• Exercise description
Look through the lines below and extract any with the word "that".
▶
Definition closing_lines (success : bool) : list event :=
  [ Print (nl ++ repeat_string "=" 50);
    Print (if success then "BOT COMPLETED SUCCESSFULLY"
           else "BOT COMPLETED WITH ERRORS");
    Print (repeat_string "=" 50) ].

(* ===================================================================== *)
(** ** Sample worlds *)
(* ===================================================================== *)

Definition sample_clock (fmt : string) : string :=
  if String.eqb fmt "%Y-%m-%d %H:%M:%S" then "2024-03-01 16:30:00"
  else "March 01, 2024 at 04:30 PM EST".

(** Holdings [{A: 2, B: 1}], A closing at 10 then 12, B at 50 then 50; the
    webhook answers 200. *)
Definition world_AB : world :=
  {| SLACK_WEBHOOK_URL := Some "https://hooks.example/services/T";
     PORTFOLIO := [("A", 2%Q); ("B", 1%Q)];
     history := fun symbol =>
       if String.eqb symbol "A" then Closes [10%Q; 12%Q]
       else if String.eqb symbol "B" then Closes [50%Q; 50%Q]
       else HistoryRaises "No data found, symbol may be delisted";
     post := fun _ => Response 200 "ok";
     strftime_now := sample_clock |}.

(** One unit of a future whose close went from -37.63 to 10.01 (crude oil,
    20 and 21 April 2020). *)
Definition world_negative_close : world :=
  {| SLACK_WEBHOOK_URL := Some "https://hooks.example/services/T";
     PORTFOLIO := [("CL=F", 1%Q)];
     history := fun symbol =>
       if String.eqb symbol "CL=F" then Closes [(-37.63)%Q; 10.01%Q]
       else HistoryRaises "No data found, symbol may be delisted";
     post := fun _ => Response 200 "ok";
     strftime_now := sample_clock |}.

(** The world of [world_AB] without the environment variable. *)
Definition world_unset : world :=
  {| SLACK_WEBHOOK_URL := None;
     PORTFOLIO := PORTFOLIO world_AB;
     history := history world_AB;
     post := post world_AB;
     strftime_now := sample_clock |}.

(** Both fetches fail: the provider raises for A and has no row for B. *)
Definition world_all_fail : world :=
  {| SLACK_WEBHOOK_URL := Some "https://hooks.example/services/T";
     PORTFOLIO := [("A", 2%Q); ("B", 1%Q)];
     history := fun symbol =>
       if String.eqb symbol "A" then HistoryRaises "Connection reset by peer"
       else Closes [];
     post := fun _ => Response 200 "ok";
     strftime_now := sample_clock |}.

(** The world of [world_AB] with a webhook that answers 500. *)
Definition world_500 : world :=
  {| SLACK_WEBHOOK_URL := SLACK_WEBHOOK_URL world_AB;
     PORTFOLIO := PORTFOLIO world_AB;
     history := history world_AB;
     post := fun _ => Response 500 "internal error";
     strftime_now := sample_clock |}.

(** A has a single day of history and B closed where it closed the day
    before. *)
Definition world_quiet : world :=
  {| SLACK_WEBHOOK_URL := Some "https://hooks.example/services/T";
     PORTFOLIO := [("A", 2%Q); ("B", 1%Q)];
     history := fun symbol =>
       if String.eqb symbol "A" then Closes [12%Q]
       else Closes [50%Q; 50%Q];
     post := fun _ => Response 200 "ok";
     strftime_now := sample_clock |}.

(** The world of [world_AB] with an empty environment variable. *)
Definition world_empty_url : world :=
  {| SLACK_WEBHOOK_URL := Some EmptyString;
     PORTFOLIO := PORTFOLIO world_AB;
     history := history world_AB;
     post := post world_AB;
     strftime_now := sample_clock |}.

(* ===================================================================== *)
(** ** The model at work *)
(* ===================================================================== *)

Example format_2f_plus_comma :
  format_2f true true 1234567.891%Q = "+1,234,567.89".
Proof. reflexivity. Qed.

Example format_2f_negative : format_2f false true (-1234.5)%Q = "-1,234.50".
Proof. reflexivity. Qed.

Example format_2f_ties_to_even :
  format_2f false false 0.125%Q = "0.12" /\
  format_2f false false 0.375%Q = "0.38".
Proof. split; reflexivity. Qed.

Example format_2f_small_negative : format_2f true false (-0.001)%Q = "-0.00".
Proof. reflexivity. Qed.

Example capitalize_flat : capitalize "flat" = "Flat".
Proof. reflexivity. Qed.

(** The report of the run over A and B. *)
Example report_AB :
  report str_int world_AB =
  emoji_up ++ " *Portfolio Update - March 01, 2024 at 04:30 PM EST*" ++ nl
  ++ nl
  ++ marker_green ++ " *A*" ++ nl
  ++ "  2 shares @ $12.00 = $24.00" ++ nl
  ++ "  Today: $+2.00 (+20.00%)" ++ nl
  ++ nl
  ++ marker_green ++ " *B*" ++ nl
  ++ "  1 shares @ $50.00 = $50.00" ++ nl
  ++ "  Today: $+0.00 (+0.00%)" ++ nl
  ++ nl
  ++ rule ++ nl
  ++ "*Total Portfolio Value:* $74.00" ++ nl
  ++ "*Today's Change:* $+4.00 (+5.71%)" ++ nl
  ++ "*Trend:* Up".
Proof. vm_compute. reflexivity. Qed.

(** The console and the requests of [calculate_portfolio] when both
    fetches fail. *)
Example calculate_portfolio_all_fail :
  calculate_portfolio world_all_fail =
  ([ Print ("Fetching stock prices..." ++ nl);
     Print "Fetching A..."; Fetch "A";
     Print "Error fetching A: Connection reset by peer";
     Print "Fetching B..."; Fetch "B";
     Print "No data available for B";
     Print (nl ++ "Total Portfolio Value: $0.00");
     Print "Daily Change: $+0.00 (+0.00%)" ],
   Returned ([], 0%Q, 0%Q, 0%Q)).
Proof. vm_compute. reflexivity. Qed.

(** A webhook that answers 500: the status and the body go to the console
    and [send_to_slack] returns [False]. *)
Example send_to_slack_500 :
  send_to_slack world_500 "report" =
  ([ Print (nl ++ "Sending to Slack...");
     Post (slack_request "https://hooks.example/services/T" "report");
     Print "Slack Error: Status code 500";
     Print "Response: internal error" ],
   Returned false).
Proof. vm_compute. reflexivity. Qed.

(** The figures of the run over one unit closing at -37.63 then 10.01. *)
Example negative_close_figures :
  exists data tv tdc pct,
    returns (calculate_portfolio world_negative_close) (data, tv, tdc, pct) /\
    (tv == 10.01)%Q /\ (tdc == 47.64)%Q /\ (tv - tdc == -37.63)%Q /\
    (pct == 47.64 / -37.63 * 100)%Q /\
    pct_divisor tv tdc = Some (tv - tdc)%Q.
Proof.
  do 4 eexists. split; [vm_compute; reflexivity |].
  repeat split; reflexivity.
Qed.

(** The table of the source is fetched symbol by symbol, in its order. *)
Example source_table_fetches :
  fetches (trace (calculate_portfolio
                    (with_portfolio world_all_fail PORTFOLIO_source))) =
  ["AAPL"; "MSFT"; "VOO"; "QTUM"; "QQQ"; "SPY"; "XLU"; "JAAA"; "SCHD"].
Proof. vm_compute. reflexivity. Qed.

(* ===================================================================== *)
(** ** Programs: traces and results of [bind] *)
(* ===================================================================== *)

Lemma Qlt_bool_iff (x y : Q) : Qlt_bool x y = true <-> (x < y)%Q.
Proof. unfold Qlt_bool, Qlt. apply Z.ltb_lt. Qed.

Lemma Qlt_bool_false_iff (x y : Q) : Qlt_bool x y = false <-> (y <= x)%Q.
Proof. unfold Qlt_bool, Qle. apply Z.ltb_ge. Qed.

Lemma result_bind {A B : Type} (m : prog A) (k : A -> prog B) :
  result (bind m k) =
  match result m with
  | Returned a => result (k a)
  | Exited c => Exited c
  end.
Proof.
  destruct m as [t [a | c]]; simpl; [destruct (k a) |]; reflexivity.
Qed.

Lemma trace_bind {A B : Type} (m : prog A) (k : A -> prog B) :
  trace (bind m k) =
  (trace m ++ match result m with
              | Returned a => trace (k a)
              | Exited _ => []
              end)%list.
Proof.
  destruct m as [t [a | c]]; simpl; [destruct (k a) | rewrite app_nil_r];
    reflexivity.
Qed.

Lemma fetches_app (t u : list event) :
  fetches (t ++ u) = (fetches t ++ fetches u)%list.
Proof. apply flat_map_app. Qed.

Lemma posts_app (t u : list event) :
  posts (t ++ u) = (posts t ++ posts u)%list.
Proof. apply flat_map_app. Qed.

Lemma http_calls_app (t u : list event) :
  http_calls (t ++ u) = (http_calls t ++ http_calls u)%list.
Proof. apply filter_app. Qed.

Lemma fetches_http_calls (t : list event) :
  fetches (http_calls t) = fetches t.
Proof.
  induction t as [| [line | symbol | req] t IH]; simpl;
    [reflexivity | | f_equal |]; exact IH.
Qed.

Lemma posts_http_calls (t : list event) : posts (http_calls t) = posts t.
Proof.
  induction t as [| [line | symbol | req] t IH]; simpl;
    [reflexivity | | | f_equal]; exact IH.
Qed.

Lemma fetches_fetch_all (items : list (string * Q)) :
  fetches (fetch_all items) = map fst items.
Proof.
  induction items as [| item items IH]; simpl; [| f_equal]; auto.
Qed.

Lemma posts_fetch_all (items : list (string * Q)) :
  posts (fetch_all items) = [].
Proof. induction items as [| item items IH]; simpl; auto. Qed.

(* ===================================================================== *)
(** ** get_stock_data *)
(* ===================================================================== *)

Section Aggregation.

Variable w : world.

Lemma get_stock_data_returns (symbol : string) :
  returns (get_stock_data w symbol) (quote_of w symbol).
Proof.
  unfold returns, quote_of, get_stock_data.
  destruct (history w symbol) as [[| c1 [| c2 hist]] | e]; reflexivity.
Qed.

Lemma get_stock_data_requests (symbol : string) :
  http_calls (trace (get_stock_data w symbol)) = [Fetch symbol].
Proof.
  unfold get_stock_data.
  destruct (history w symbol) as [[| c1 [| c2 hist]] | e]; reflexivity.
Qed.

Lemma iloc_neg_last (pre : list Q) (x : Q) : iloc_neg (pre ++ [x]) 1 = x.
Proof.
  unfold iloc_neg. rewrite length_app; simpl.
  replace (List.length pre + 1 - 1)%nat with (List.length pre) by lia.
  rewrite nth_middle. reflexivity.
Qed.

Lemma iloc_neg_previous (pre : list Q) (x y : Q) :
  iloc_neg (pre ++ [x; y]) 2 = x.
Proof.
  unfold iloc_neg. rewrite length_app; simpl.
  replace (List.length pre + 2 - 2)%nat with (List.length pre) by lia.
  rewrite nth_middle. reflexivity.
Qed.

Lemma quote_of_failure (symbol : string) :
  fetch_fails w symbol = true <-> quote_of w symbol = None.
Proof.
  unfold fetch_fails, quote_of, get_stock_data.
  destruct (history w symbol) as [[| c1 [| c2 hist]] | e]; simpl;
    split; intros H; (reflexivity || discriminate H).
Qed.

Lemma quote_of_two_days (symbol : string) (pre : list Q)
    (prev last : Q) :
  history w symbol = Closes (pre ++ [prev; last]) ->
  quote_of w symbol =
  Some {| data_symbol := symbol;
          data_price := last;
          data_change := (last - prev)%Q;
          data_change_pct := (((last - prev) / prev) * 100)%Q |}.
Proof.
  intros H. unfold quote_of, get_stock_data. rewrite H.
  assert (L1 : (List.length (pre ++ [prev; last]) <? 1)%nat = false).
  { apply Nat.ltb_ge. rewrite length_app; simpl; lia. }
  assert (L2 : (2 <=? List.length (pre ++ [prev; last]))%nat = true).
  { apply Nat.leb_le. rewrite length_app; simpl; lia. }
  assert (E1 : iloc_neg (pre ++ [prev; last]) 1 = last).
  { change (pre ++ [prev; last])%list with (pre ++ [prev] ++ [last])%list.
    rewrite app_assoc. apply iloc_neg_last. }
  cbv beta iota delta [bind emit result snd].
  rewrite L1, L2, E1, iloc_neg_previous. reflexivity.
Qed.

Lemma quote_of_one_day (symbol : string) (last : Q) :
  history w symbol = Closes [last] ->
  quote_of w symbol =
  Some {| data_symbol := symbol;
          data_price := last;
          data_change := 0%Q;
          data_change_pct := 0%Q |}.
Proof.
  intros H. unfold quote_of, get_stock_data. rewrite H. reflexivity.
Qed.

(* ===================================================================== *)
(** ** The loop of calculate_portfolio *)
(* ===================================================================== *)

Lemma loop_body_returns (data : list stock) (tv tdc : Q)
    (item : string * Q) :
  returns (loop_body w (data, tv, tdc) item)
    match quote_of w (fst item) with
    | Some q => ((data ++ [stock_of item q])%list,
                 (tv + stock_value (stock_of item q))%Q,
                 (tdc + stock_daily_change (stock_of item q))%Q)
    | None => (data, tv, tdc)
    end.
Proof.
  unfold returns, loop_body. destruct item as [symbol shares].
  rewrite !result_bind; simpl.
  rewrite (get_stock_data_returns symbol).
  destruct (quote_of w symbol) as [q |]; reflexivity.
Qed.

Lemma loop_body_requests (st : totals) (item : string * Q) :
  http_calls (trace (loop_body w st item)) = [Fetch (fst item)].
Proof.
  unfold loop_body. destruct st as [[data tv] tdc], item as [symbol shares].
  rewrite !trace_bind; simpl.
  rewrite (get_stock_data_returns symbol).
  rewrite http_calls_app, (get_stock_data_requests symbol).
  destruct (quote_of w symbol) as [q |]; reflexivity.
Qed.

Lemma loop_returns (items : list (string * Q)) :
  forall (data : list stock) (tv tdc : Q),
  returns (for_each (loop_body w) items (data, tv, tdc))
    ((data ++ included w items)%list,
     fold_left Qplus (map stock_value (included w items)) tv,
     fold_left Qplus (map stock_daily_change (included w items)) tdc).
Proof.
  unfold returns.
  induction items as [| item items IH]; intros data tv tdc; simpl.
  - rewrite app_nil_r. reflexivity.
  - rewrite result_bind, (loop_body_returns data tv tdc item).
    unfold included; simpl; fold (included w items).
    destruct (quote_of w (fst item)) as [q |]; rewrite IH; simpl.
    + rewrite <- app_assoc. reflexivity.
    + reflexivity.
Qed.

Lemma loop_requests (items : list (string * Q)) :
  forall st : totals,
  http_calls (trace (for_each (loop_body w) items st)) = fetch_all items.
Proof.
  induction items as [| item items IH]; intros st; simpl.
  - reflexivity.
  - rewrite trace_bind, http_calls_app, (loop_body_requests st item).
    destruct st as [[data tv] tdc].
    rewrite (loop_body_returns data tv tdc item).
    rewrite IH. reflexivity.
Qed.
◀
• Written answer
(** The world of [world_AB] with a webhook that answers 500. *)
(** A webhook that answers 500: the status and the body go to the console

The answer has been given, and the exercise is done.